The Republican party won the presidential election of 1896 by running as the party of the gold standard, economic stability, and prosperity. With the help of massive campaign contributions from big business, William McKinley defeated the Democratic-Populist fusion candidate William Jennings Bryan and inaugurated a long period of Republican dominance. Responding to a humanitarian crisis in Cuba while also pursuing American economic interests, the McKinley administration went to war with Spain in April of 1898 and quickly acquired Cuba, Puerto Rico, and the Philippines. (It took a long and brutal war, however, to subjugate a Filipino rebellion.) In late 1898, when Beveridge delivered this speech, the status of these recent acquisitions remained to be settled. Using the trope of the "march of the flag," Beveridge argued that the nation had a duty to extend civilization to the people of Cuba, Puerto Rico, and the Philippines while simultaneously bolstering American economic strength. --D. Voelker

(Speech opening the Indiana Republican Campaign at Tomlinson Hall, Indianapolis, September 16, 1898. This speech was made the Republican campaign document for Indiana, Iowa and other states.)

It is a noble land that God has given us; a land that can feed and clothe the world; a land whose coastlines would inclose half the countries of Europe; a land set like a sentinel between the two imperial oceans of the globe, a greater England with a nobler destiny.
It is a mighty people that He has planted on this soil; a people sprung from the most masterful blood of history; a people perpetually revitalized by the virile, man-producing working-folk of all the earth; a people imperial by virtue of their power, by right of their institutions, by authority of their Heaven-directed purposes--the propagandists and not the misers of liberty.
It is a glorious history our God has bestowed upon His chosen people; a history heroic with faith in our mission and our future; a history of statesmen who flung the boundaries of the Republic out into unexplored lands and savage wilderness; a history of soldiers who carried the flag across blazing deserts and through the ranks of hostile mountains, even to the gates of sunset; a history of a multiplying people who overran a continent in half a century; a history of prophets who saw the consequences of evils inherited from the past and of martyrs who died [48] to save us from them; a history divinely logical, in the process of whose tremendous reasoning we find ourselves to-day.
Therefore, in this campaign, the question is larger than a party question.
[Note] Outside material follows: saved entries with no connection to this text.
(** C5: in every state every stream of events, whatever the tag names,
    attributes and texts, is consumed to the end: each event takes one
    transition of the table, the run reaches exactly one state, and it is
    the state the handlers compute. *)
Theorem parser_total (st : TableExtractor) (evs : list event) :
  exists st' : TableExtractor,
    steps st evs st'
    /\ (forall st'' : TableExtractor, steps st evs st'' -> st'' = st')
    /\ feed st evs = st'.
Proof.
  exists (feed st evs). split; [apply feed_steps|].
  split; [apply steps_feed | reflexivity].
Qed.

(** C6: the stream of
    [<table><tr><th>A</th><th>B</th></tr><tr><td>1</td><td>2</td></tr></table>]
    fed to a fresh parser yields exactly one table, with the two rows
    [["A","B"]] and [["1","2"]]. *)
Theorem two_row_table_extracted :
  extract two_row_table = [[[lit "A"; lit "B"]; [lit "1"; lit "2"]]].
Proof. reflexivity. Qed.

(** C7: a cell string produced by the parser is a fixed point of the
    normalization, in the order of the text (collapse, then trim) and in the
    order of the code (trim, then collapse); fed back as the only fragment
    of a cell it is produced again. *)
Theorem normalization_idempotent (fragments : list str) :
  normalize (cell_text fragments) = cell_text fragments
  /\ sub_ws (strip (cell_text fragments)) = cell_text fragments
  /\ cell_text [cell_text fragments] = cell_text fragments.
Proof.
  assert (H : normalize (cell_text fragments) = cell_text fragments).
  { unfold normalize, cell_text, sub_ws.
    rewrite sub_ws_from_idem. fold (sub_ws (strip (join [SPACE] fragments))).
    now rewrite strip_sub_ws, strip_idem. }
  assert (H' : sub_ws (strip (cell_text fragments)) = cell_text fragments).
  { rewrite <- strip_sub_ws. exact H. }
  repeat split; [exact H | exact H' | exact H'].
Qed.

(** C8: a close "table" event while no table is open, a close "row" event
    while no row is open and a close "cell" event while no cell is open
    leave the whole state as it is. *)
Theorem unmatched_close_ignored (st : TableExtractor) (tag : str) :
  (lower tag = s_table /\ in_table st = false)
  \/ (lower tag = s_tr /\ in_row st = false)
  \/ ((lower tag = s_td \/ lower tag = s_th) /\ in_cell st = false) ->
  handle_endtag st tag = st.
Proof.
  intros [[Ht Hf] | [[Ht Hf] | [Ht Hf]]].
  - symmetry. apply (step_feed1 st (EndTag tag)).
    now apply step_close_table_unmatched.
  - symmetry. apply (step_feed1 st (EndTag tag)).
    now apply step_close_row_unmatched.
  - symmetry. apply (step_feed1 st (EndTag tag)).
    now apply step_close_cell_unmatched.
Qed.

Lemma unmatched_close_ignored_witness :
  handle_endtag (feed init [op "table"; op "tr"]) (lit "td")
  = feed init [op "table"; op "tr"].
Proof.
  apply unmatched_close_ignored. right. right.
  split; [left; reflexivity | reflexivity].
Defined.

(** C9: closing an open cell appends exactly one string to the current
    row, the empty string when no fragment was accumulated; the stream of
    [<table><tr><td></td></tr></table>] yields one table with the single
    row whose only cell is the empty string. *)
Theorem empty_cell_kept (st : TableExtractor) (tag : str) :
  lower tag = s_td \/ lower tag = s_th ->
  in_cell st = true ->
  current_row (handle_endtag st tag)
  = current_row st ++ [cell_text (current_cell st)]
  /\ (current_cell st = [] ->
      current_row (handle_endtag st tag) = current_row st ++ [empty_str])
  /\ extract empty_cell_table = [[[empty_str]]].
Proof.
  intros Ht Hc. rewrite (handle_endtag_cell st tag Ht Hc).
  cbn [close_cell current_row]. repeat split.
  intros ->. reflexivity.
Qed.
It is an American question. It is a world question. Shall the American people continue their march toward the commercial supremacy of the world? Shall free institutions broaden their blessed reign as the children of liberty wax in strength, until the empire of our principles is established over the hearts of all mankind?
Have we no mission to perform, no duty to discharge to our fellow-man? Has God endowed us with gifts beyond our deserts and marked us as the people of His peculiar favor, merely to rot in our own selfishness, as men and nations must, who take cowardice for their companion and self for their deity--as China has, as India has, as Egypt has?
Shall we be as the man who had one talent and hid it, or as he who had ten talents and used them until they grew to riches? And shall we reap the reward that waits on our discharge of our high duty; shall we occupy new markets for what our farmers raise, our factories make, our merchants sell--aye, and, please God, new markets for what our ships shall carry?
Hawaii is ours; Porto Rico is to be ours; at the prayer of her people Cuba finally will be ours; in the islands of the East, even to the gates of Asia, coaling stations are to be ours at the very least; the flag of a liberal government is to float over the Philippines, and may it be the banner that Taylor unfurled in Texas and Fremont carried to the coast. [49]
The Opposition tells us that we ought not to govern a people without their consent. I answer, The rule of liberty that all just government derives its authority from the consent of the governed, applies only to those who are capable of self-government. We govern the Indians without their consent, we govern our territories without their consent, we govern our children without their consent. How do they know that our government would be without their consent? Would not the people of the Philippines prefer the just, humane, civilizing government of this Republic to the savage, bloody rule of pillage and extortion from which we have rescued them?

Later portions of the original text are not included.